» **Exercise description**: Every line below between the line holding "OpCode.INVALID => None" and the line holding "OpCode.EQUAL | OpCode.GREATER", inclusive, should be repeated exactly, and all other lines omitted.

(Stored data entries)
::::::::
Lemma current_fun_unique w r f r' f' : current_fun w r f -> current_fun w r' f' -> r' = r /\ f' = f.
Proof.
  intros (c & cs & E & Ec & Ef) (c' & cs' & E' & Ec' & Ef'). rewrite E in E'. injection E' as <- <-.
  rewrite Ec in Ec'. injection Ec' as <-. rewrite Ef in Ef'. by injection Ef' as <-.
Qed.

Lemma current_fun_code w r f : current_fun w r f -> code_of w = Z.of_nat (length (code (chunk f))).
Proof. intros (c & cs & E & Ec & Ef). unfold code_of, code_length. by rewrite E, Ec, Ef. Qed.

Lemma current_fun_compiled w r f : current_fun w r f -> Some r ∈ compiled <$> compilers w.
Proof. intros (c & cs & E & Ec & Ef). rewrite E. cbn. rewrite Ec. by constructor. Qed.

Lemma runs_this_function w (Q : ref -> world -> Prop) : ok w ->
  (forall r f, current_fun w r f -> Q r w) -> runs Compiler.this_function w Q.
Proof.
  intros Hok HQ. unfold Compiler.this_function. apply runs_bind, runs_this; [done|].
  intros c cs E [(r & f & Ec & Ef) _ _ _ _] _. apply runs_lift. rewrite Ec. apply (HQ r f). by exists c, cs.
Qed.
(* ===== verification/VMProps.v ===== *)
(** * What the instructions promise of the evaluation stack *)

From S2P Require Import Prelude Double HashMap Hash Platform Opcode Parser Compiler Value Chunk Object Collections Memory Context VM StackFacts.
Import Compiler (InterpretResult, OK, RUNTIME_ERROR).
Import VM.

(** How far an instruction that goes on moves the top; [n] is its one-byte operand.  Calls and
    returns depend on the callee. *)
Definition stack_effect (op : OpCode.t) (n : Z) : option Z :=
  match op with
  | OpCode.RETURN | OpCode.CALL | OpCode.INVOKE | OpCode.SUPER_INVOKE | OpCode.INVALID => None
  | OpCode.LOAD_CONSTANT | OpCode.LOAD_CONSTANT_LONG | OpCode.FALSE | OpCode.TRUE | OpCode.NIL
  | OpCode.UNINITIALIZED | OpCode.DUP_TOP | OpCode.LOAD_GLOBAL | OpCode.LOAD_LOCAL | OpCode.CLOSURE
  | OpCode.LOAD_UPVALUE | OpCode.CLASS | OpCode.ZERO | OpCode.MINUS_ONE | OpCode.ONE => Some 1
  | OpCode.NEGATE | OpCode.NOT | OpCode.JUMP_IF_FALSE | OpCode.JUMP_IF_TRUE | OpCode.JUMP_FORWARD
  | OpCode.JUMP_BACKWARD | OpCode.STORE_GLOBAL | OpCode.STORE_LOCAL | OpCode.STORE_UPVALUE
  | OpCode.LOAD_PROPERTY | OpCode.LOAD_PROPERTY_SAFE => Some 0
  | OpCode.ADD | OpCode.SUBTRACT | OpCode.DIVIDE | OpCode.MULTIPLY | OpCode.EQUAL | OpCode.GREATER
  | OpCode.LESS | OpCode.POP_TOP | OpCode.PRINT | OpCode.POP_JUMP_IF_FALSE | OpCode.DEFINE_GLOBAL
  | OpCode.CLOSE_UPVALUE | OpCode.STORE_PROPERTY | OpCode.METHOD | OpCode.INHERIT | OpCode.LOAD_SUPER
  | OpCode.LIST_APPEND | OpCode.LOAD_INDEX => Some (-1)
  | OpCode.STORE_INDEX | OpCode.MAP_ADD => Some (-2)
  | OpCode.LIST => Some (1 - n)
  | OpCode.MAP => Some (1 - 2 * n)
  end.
::::::::
» **Task answer**:
  | OpCode.RETURN | OpCode.CALL | OpCode.INVOKE | OpCode.SUPER_INVOKE | OpCode.INVALID => None
  | OpCode.LOAD_CONSTANT | OpCode.LOAD_CONSTANT_LONG | OpCode.FALSE | OpCode.TRUE | OpCode.NIL
  | OpCode.UNINITIALIZED | OpCode.DUP_TOP | OpCode.LOAD_GLOBAL | OpCode.LOAD_LOCAL | OpCode.CLOSURE
  | OpCode.LOAD_UPVALUE | OpCode.CLASS | OpCode.ZERO | OpCode.MINUS_ONE | OpCode.ONE => Some 1
  | OpCode.NEGATE | OpCode.NOT | OpCode.JUMP_IF_FALSE | OpCode.JUMP_IF_TRUE | OpCode.JUMP_FORWARD
  | OpCode.JUMP_BACKWARD | OpCode.STORE_GLOBAL | OpCode.STORE_LOCAL | OpCode.STORE_UPVALUE
  | OpCode.LOAD_PROPERTY | OpCode.LOAD_PROPERTY_SAFE => Some 0
  | OpCode.ADD | OpCode.SUBTRACT | OpCode.DIVIDE | OpCode.MULTIPLY | OpCode.EQUAL | OpCode.GREATER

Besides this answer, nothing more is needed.